● **WHAT TO DO**
Would you return, word for word, the lines of the data below from the line with "sent (out_chan (apply_effect" through the line with "rewrite <- list_fmap_compose.", and no others?

● **Data excerpts**
(** The pairs a walk sends are those of the entries it finds, one per
    dataset of every matching archive, in the order of the walk. *)
Theorem walk_output re root visits st :
  sent (out_chan (apply_effect (walk_effect re root visits) st))
  = sent (out_chan st) ++ (discovered re root visits).*1.
Proof. simpl. by rewrite walk_effect_entries. Qed.

(** The loop over the datasets of an archive runs over a Go map, which
    yields its keys in no fixed order: the catalog does not depend on
    that order, since the names of the datasets of an archive are
    distinct; the order of the pairs on the output channel does. *)
Theorem register_order sourceName metricName filePath dsNames dsNames' st :
  dsNames ≡ₚ dsNames' → NoDup dsNames →
  closed (out_chan st) = false → is_Some (catalog st !! sourceName) →
  catalog_equiv
    (catalog (sfor dsNames (register sourceName metricName filePath) st).1)
    (catalog (sfor dsNames' (register sourceName metricName filePath) st).1).
Proof.
  intros Hp Hnd Ho Hs key. rewrite !register_all_effect by done. cbn [fst].
  rewrite !catalog_apply_effect. cbn [e_entries e_sources ensure_sources fold_left].
  rewrite !lookup2_add_entries by (by intros e (d & -> & _)%list_elem_of_fmap).
  rewrite (last_assoc_Permutation _
             (dataset_entry sourceName metricName filePath <$> dsNames'));
    [done| |by rewrite Hp].
  rewrite <- list_fmap_compose. apply NoDup_fmap_2; [|done].
  intros d d' [= Heq]. by apply string_app_inj_l, string_app_inj_l in Heq.
Qed.

End catalog.

(** ** The history of a refresh *)

Section history.
Context `{Regexp} `{Walker} `{Archives}.
Implicit Types (st : refresh_state).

● **EXERCISE RESULT**
  sent (out_chan (apply_effect (walk_effect re root visits) st))
  = sent (out_chan st) ++ (discovered re root visits).*1.
Proof. simpl. by rewrite walk_effect_entries. Qed.

(** The loop over the datasets of an archive runs over a Go map, which
    yields its keys in no fixed order: the catalog does not depend on
    that order, since the names of the datasets of an archive are
    distinct; the order of the pairs on the output channel does. *)
Theorem register_order sourceName metricName filePath dsNames dsNames' st :
  dsNames ≡ₚ dsNames' → NoDup dsNames →
  closed (out_chan st) = false → is_Some (catalog st !! sourceName) →
  catalog_equiv
    (catalog (sfor dsNames (register sourceName metricName filePath) st).1)
    (catalog (sfor dsNames' (register sourceName metricName filePath) st).1).
Proof.
  intros Hp Hnd Ho Hs key. rewrite !register_all_effect by done. cbn [fst].
  rewrite !catalog_apply_effect. cbn [e_entries e_sources ensure_sources fold_left].
  rewrite !lookup2_add_entries by (by intros e (d & -> & _)%list_elem_of_fmap).
  rewrite (last_assoc_Permutation _
             (dataset_entry sourceName metricName filePath <$> dsNames'));
    [done| |by rewrite Hp].
  rewrite <- list_fmap_compose. apply NoDup_fmap_2; [|done].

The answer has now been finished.